Il y a un lien à faire avec les firmes spécialisées dans la notation ESG [comme MSCI ESG Ratings, Sustainalytics ou Vigeo Eiris] qui se concentrent sur l’évaluation des performances environnementales, sociales et de gouvernance des entreprises. Les performances d’une entreprise sur des critères comme l’inclusion LGBTQ+ mesurées par le CEI, peuvent être prises en compte dans les notations ESG, particulièrement sous le pilier « S » (Social), qui évalue les efforts de l’entreprise pour promouvoir la diversité et l’inclusion. Un bon score au CEI pourrait donc avoir un impact positif sur la composante sociale d’une évaluation ESG.
Contrairement à ce que soutiennent les internautes indignés qui se sentent représentés par l’acronyme LGBTQ+, il n’y a rien d’homophobe, de transphobe ou de haineux dans la démarche de Molson Coors.
Il est question de mettre fin à ce qu’on appelle l’action affirmative, une discrimination dite positive – mais qui n’en est pas moins discriminatoire. L’embauche devrait s’effectuer uniquement en fonction du mérite. Je ne me sentirais aucunement valorisé s’il planait le doute d’avoir obtenu mon poste afin de remplir un quota.
Pourquoi une compagnie devrait-elle investir du temps et de l’argent dans ces « formations sur la diversité LGBTQ+ », qui constituent un pur endoctrinement propagandiste? Dès qu’on ajoute le TQ+, on se retrouve en terrain idéologique post-progressiste [wokisme]. Cet acronyme cautionne la notion d’identité de genre et toutes les dérives du transgenrisme politique, allant de l’imposition de néo-pronoms, à la participation de mâles humains dans le sport féminin, aux chirurgies « d’affirmation de genre » pour mineurs et aux interactions de drag queens avec les tout petits afin de leur lire des contes idéologiquement biaisés.

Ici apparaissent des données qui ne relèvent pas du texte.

(* ===== verification/FilterSpecs.v ===== *)
(** * FilterSpecs: from a filter's custom resource to the engine's configuration
    (hyper-operator/api/v1alpha1/filter_*_types.go, the options types of the engine's
    filters and of internal/config)

    The operator writes the spec of a filter as YAML under the tags of its struct;
    the engine reads the options under the tags of its own. Both sides are
    written out tag by tag, and the theorem says that what arrives is what the resource
    says. The scalars of the YAML library are an interface: how it reads the values
    it wrote. *)

From S2P Require Import Prelude GoStrings GoTime Netip Identity Selector Context Executor Config Deny HeaderModifier Cors Correlation RateLimit ApiKey Enricher Jwt Sidecar Factory Compiler Kube.
From Stdlib Require Import SpecFloat.

Local Open Scope string_scope.
Local Open Scope list_scope.

Module FilterSpecs.

(** ** YAML by struct tags *)

(** What is written, and what counts as empty for [omitempty]. *)
Class YamlOut (T : Type) := mkYamlOut { enc : T -> Value; is_empty : T -> bool }.
(** What is read, and the zero value of a field whose key is absent. *)
Class YamlIn (U : Type) := mkYamlIn { dec : Value -> result U; zero : U }.
(** A value of one type, written and read back as the other. *)
Class Carries {T U : Type} `{YamlOut T} `{YamlIn U} (conv : T -> U) : Prop := mkCarries {
  carries : forall x, dec (enc x) = Ok (conv x);
  carries_empty : forall x, is_empty x = true -> conv x = zero
}.
Arguments carries {T U _ _} conv {_} x.
Arguments carries_empty {T U _ _} conv {_} x _.

(** [time.Duration] *)
Record Duration := mkDuration { nanoseconds : Z }.

(** How yaml.v3 reads scalars, and the value a float is in a map read back: an
    integral one is an integer there. *)
Class YamlScalars := mkYamlScalars {
  as_string : Value -> result string; as_bool : Value -> result bool; as_int : Value -> result Z;
  as_float : Value -> result spec_float; as_duration : Value -> result Z; float_value : spec_float -> Value
}.
Definition unsigned_zero (x : spec_float) : spec_float := match x with S754_zero _ => S754_zero false | x => x end.
(** Every integer field is at least as wide on the engine's side. *)
Class YamlScalarsOk (Y : YamlScalars) : Prop := {
  as_string_ok : forall s, as_string (VString s) = Ok s;
  as_bool_ok : forall b, as_bool (VBool b) = Ok b;
  as_int_ok : forall z, as_int (VInt z) = Ok z;
  as_float_ok : forall x, as_float (float_value x) = Ok (unsigned_zero x);
  as_duration_ok : forall s, as_duration (VString s) = match ParseDuration s with Some d => Ok d | None => Err "cannot unmarshal into time.Duration" end
}.

(** A field under its tag, and its reading. *)
Definition put_field {T : Type} `{YamlOut T} (tag : string) (omitempty : bool) (x : T) : GoMap Value :=
  if omitempty && is_empty x then [] else [(tag, enc x)].
Definition get_field {U : Type} `{YamlIn U} (m : GoMap Value) (tag : string) (old : U) : result U :=
  match map_get m tag with None => Ok old | Some v => dec v end.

Il ne faut pas chercher plus loin pour trouver la cause du contrecoup à l’endroit des minorités sexuelles. Les L, G, B et T gagneraient à répudier collectivement cet acronyme et l’activisme qui le porte [bravo à ceux qui le font déjà, et qui bravent l’ostracisme de la bien-pensance communautariste].

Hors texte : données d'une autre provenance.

(** ** What a reconciliation may change, and what it achieves *)

(** Only objects this HyperConfig manages come, change or go; Gateways, HTTPRoutes
    and the HyperConfigs' specs stay. *)
Record changes_only (name : string) (c c' : Cluster) : Prop := {
  co_foreign : forall k key o, objects c k !! key = Some o -> isManagedBy o name = false -> objects c' k !! key = Some o;
  co_own : forall k key o, objects c' k !! key = Some o -> objects c k !! key = Some o \/ isManagedBy o name = true;
  co_readonly : objects c' httpRouteGVK = objects c httpRouteGVK /\ objects c' gatewayGVK = objects c gatewayGVK;
  co_serves : serves c' = serves c;
  co_configs : (fun x => (base x, extProc x, Generation x)) <$> hyperConfigs c' = (fun x => (base x, extProc x, Generation x)) <$> hyperConfigs c
}.

(** The same, with everything but the objects of kind [k] untouched. *)
Record within (name : string) (k : GVK) (c c' : Cluster) : Prop := {
  wi_foreign : forall key o, objects c k !! key = Some o -> isManagedBy o name = false -> objects c' k !! key = Some o;
  wi_own : forall key o, objects c' k !! key = Some o -> objects c k !! key = Some o \/ isManagedBy o name = true;
  wi_other : forall k', k' <> k -> objects c' k' = objects c k';
  wi_serves : serves c' = serves c;
  wi_configs : hyperConfigs c' = hyperConfigs c
}.

(** The objects of a kind that carry the HyperConfig's labels are the desired ones. *)
Definition converged (name : string) (k : GVK) (desired : list (Key * Object)) (c : Cluster) : Prop :=
  (forall key o, objects c k !! key = Some o -> matchingLabels o name = true -> key ∈ desired.*1) /\
  (forall e, e ∈ desired -> exists o, objects c k !! e.1 = Some o /\ oSpec o = oSpec e.2 /\ oLabels o = oLabels e.2).

(** ** Lemmas *)

Lemma matching_managed o name : matchingLabels o name = true -> isManagedBy o name = true.
Proof.
  unfold matchingLabels, isManagedBy. intros H. bool_hyps. rewrite H, H0. cbn. by rewrite String.eqb_refl.
Qed.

Il ne faut pas sous-estimer la portée de nos choix de consommation. Les ventes de Bud Light avaient considérablement chuté suite à la campagne publicitaire controversée impliquant l’activiste transgenre Dylan Mulvaney en avril 2023. Dans le cas présent, le tableau est renversé: l’appel au boycott est lancé par des activistes LGBTQ+, mais il y a un vaste bassin de consommateurs susceptibles d’encourager des entreprises moins focalisées sur la « diversité ». Saluons le courage politique de Molson Coors et espérons que cette décision provoque un effet d’entraînement.